Damage to ships from either an airburst or a groundburst would be primarily caused by the shock wave. A powerful weapon at close range could have caused the hull to rupture, or even made the ship roll over, while a more distant weapon might have damaged the superstructure and deck equipment without actually sinking the ship. From the 1970s onwards most new warships in the major navies were fitted with ‘NBC-proof citadels’ – proof against nuclear, biological and chemical weapons – giving the crew protection against immediate radiation and fallout, while wash-down systems provided effective decontamination.

As far as is known, no tests were conducted against submerged submarines. The usual method of destroying a submarine is by a depth charge, which is used to generate a large pressure near to the submarine with the aim of puncturing the pressure hull. A nuclear weapon would have served a similar, but very much more powerful, function, although its effect would have diminished with distance.

SECONDARY EFFECTS

Nuclear explosions give rise to consequential effects which are not a direct result of the explosion itself. For example, human casualties would have been far more likely to be caused by fires started by thermal radiation, or by flying debris (e.g. from falling buildings) and explosions (e.g. from ruptured gas mains), rather than by the blast effect itself. Similarly, in the post-strike period many deaths would have occurred from starvation and thirst (due to contamination or destruction of food stocks and water supplies), from exposure to cold climates (due to the destruction of buildings and clothing stocks), and from general debility and despair. There would also undoubtedly have been massive epidemics of diseases such as typhoid and cholera.

RURAL AREAS

Consideration of the effects of nuclear weapons usually concentrated on urban areas, where the human casualties would have been highest and the devastation most obvious. There would, however, have been many effects in the countryside. Even under non-nuclear conditions, grasslands, heath-lands, forests and some crops are extremely vulnerable to fire, especially during the dry season, and nuclear explosions would have been much worse. Indeed, since it was unlikely that human agencies would have been available to extinguish them, such fires could have raged over wide areas and for long periods. In addition, fallout would have affected both humans and animals in the rural areas, and, as in the urban areas, diseases would have spread rapidly.

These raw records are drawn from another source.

(* ===== verification/Main.v ===== *)
(** * Main: the URL list and the run of the module, main.py lines 15-20 and
    145-156

    The program visits the two URLs of its list.  What the browser returns
    for a URL is not in the program: it is the function [web], from a URL to
    the outcome of its session.  [main] is the run of the machine of [Run]
    from the state before the loop, with the fuel of its two pages. *)

From Stdlib Require Import List ZArith Lia Bool Ascii String.
From S2P Require Import Prelude PyText PyFloat Recipe Csv Run.
Import ListNotations.

Open Scope string_scope.
Open Scope list_scope.

(** Lines 15-20. *)
Definition urls : list pystr :=
  map py
    ["https://www.food.com/recipe/palak-paneer-indian-fresh-spinach-with-paneer-cheese-25348";
     "https://www.food.com/recipe/oven-baked-vegetarian-samosas-397782"].

Section Main.
Context {FM : FloatModel}.
Variable web : pystr -> session.

(** The URLs with the outcome of their sessions. *)
Definition visits : list (pystr * session) := map (fun url => (url, web url)) urls.

(** Lines 145-156: the run from the state before the loop. *)
Definition main (f : file) : state :=
  run (run_fuel (initial visits f)) (initial visits f).

(** The number of lines a run adds to the file. *)
Definition added (f f' : file) : nat :=
  match f, f' with
  | Some rows, Some rows' => List.length rows' - List.length rows
  | None, Some rows' => List.length rows'
  | _, None => 0
  end.

(** The two URLs are different, so a function of the URL can give each its
    own outcome. *)
Lemma urls_NoDup : NoDup urls.
Proof.
  repeat constructor; [|intros []]. intros [H|[]]. discriminate H.
Qed.

Lemma visits_length : List.length visits = 2%nat.
Proof. reflexivity. Qed.

(** [main] is the state the loop as one function computes. *)
Lemma main_run_pages (f : file) : main f = run_pages visits f [].
Proof. apply run_initial. Qed.

Lemma saved_length (l : list (pystr * session)) :
  (List.length (saved l) <= List.length l)%nat.
Proof.
  induction l as [|[u [|p]] l IH]; cbn [saved List.length]; try lia.
  destruct (scrape_foodcom_recipe p); cbn [List.length]; lia.
Qed.

(** C25: Termination of the program: started with a well-formed file, [main]
    is reached by the steps of the machine from the state before the loop,
    has stopped, and is well formed. *)
Theorem main_stops (f : file) :
  file_wf f ->
  steps (initial visits f) (main f) /\ step_fun (main f) = None /\
  state_wf (main f).
Proof.
  intros Hf. rewrite main_run_pages. split; [apply steps_run_pages|].
  split; [apply run_pages_stopped|].
  apply (state_wf_steps (initial visits f)); [now apply state_wf_initial|].
  apply steps_run_pages.
Qed.

(** C24: The program keeps the lines of the file it finds, in order, and
    adds two lines at most after them, each with four cells. *)
Theorem main_appends (rows : list row) :
  exists more, csv (main (Some rows)) = Some (rows ++ more) /\
               (List.length more <= 2)%nat /\ Forall row_wf more.
Proof.
  rewrite main_run_pages, run_csv_existing.
  exists (map row_of (saved visits)). split; [reflexivity|]. split.
  - rewrite length_map. pose proof (saved_length visits). now rewrite visits_length in *.
  - apply Forall_map, Forall_forall. intros d _. apply row_of_wf.
Qed.

(** Without file the program writes nothing or the header and the lines of
    its records. *)
Lemma main_fresh :
  csv (main None) = None \/
  exists rs, rs <> [] /\ (List.length rs <= 2)%nat /\
             csv (main None) = Some (columns :: map row_of rs).
Proof.
  rewrite main_run_pages, run_pages_csv, append_all_none.
  destruct (saved visits) as [|d ds] eqn:E; [now left|right].
  exists (d :: ds). split; [discriminate|]. split; [|reflexivity].
  rewrite <- E. pose proof (saved_length visits). now rewrite visits_length in *.
Qed.

End Main.

(** With both pages like the sample page the file gets the header and two
    lines. *)
Example main_sample :
  added None (csv (@main exactQ (fun _ => Session sample_page) None)) = 3%nat.
Proof. vm_compute. reflexivity. Qed.

(** ** Instances at concrete inputs *)

(** The instance of C25. *)
Lemma main_stops_witness :
  @steps exactQ (initial (visits (fun _ => Session PageNoJson)) None)
        (@main exactQ (fun _ => Session PageNoJson) None) /\
  @step_fun exactQ (@main exactQ (fun _ => Session PageNoJson) None) = None /\
  state_wf (@main exactQ (fun _ => Session PageNoJson) None).
Proof.
  apply (@main_stops exactQ (fun _ => Session PageNoJson) None). exact I.
Defined.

Urban-population dispersal to the countryside, whether as government policy or as a panic measure, would inevitably have affected the rural areas and population. The sudden and unplanned arrival of large numbers of city-dwellers, ill-prepared both mentally and physically for rural life in a nuclear environment, would quickly have caused problems over accommodation, but in the mid-term the problems would have centred on food, water and disease.

LONG-TERM EFFECTS

A major unknown factor in assessing the long-term effects of nuclear war was that, apart from the very limited examples of Hiroshima and Nagasaki, there was no precedent for what would happen. There was a degree of agreement over the types of consequences of a nuclear strike, such as cancers and genetic abnormalities (certainly among women pregnant at the time of the nuclear war, and possibly also hereditary), but there was no agreement on the scale. The US Office of Technology Assessment, for example, estimated in 1980 that following a general nuclear war, long-term radiation might possibly affect between 3.5 and 25 million people in the USA, 16 to 44 million in the USSR, and 11 to 37 million in the rest of the world. The very wide ranges resulted from the extreme sensitivity of the estimates to the assumptions made – at one extreme, that all factors were favourable to the defence; at the other extreme, that all factors were unfavourable.

NUCLEAR TESTS

All known nuclear powers (the USA, the USSR, the UK, France and China) carried out long-running programmes of tests, while India conducted just
one
test. The majority of these tests were conducted in order to check that the devices would function properly, but many – particularly those conducted before the signing of the Partial Test Ban Treaty in 1963 – were also used to try to establish the effects of nuclear explosions on buildings, aircraft, ships and so on.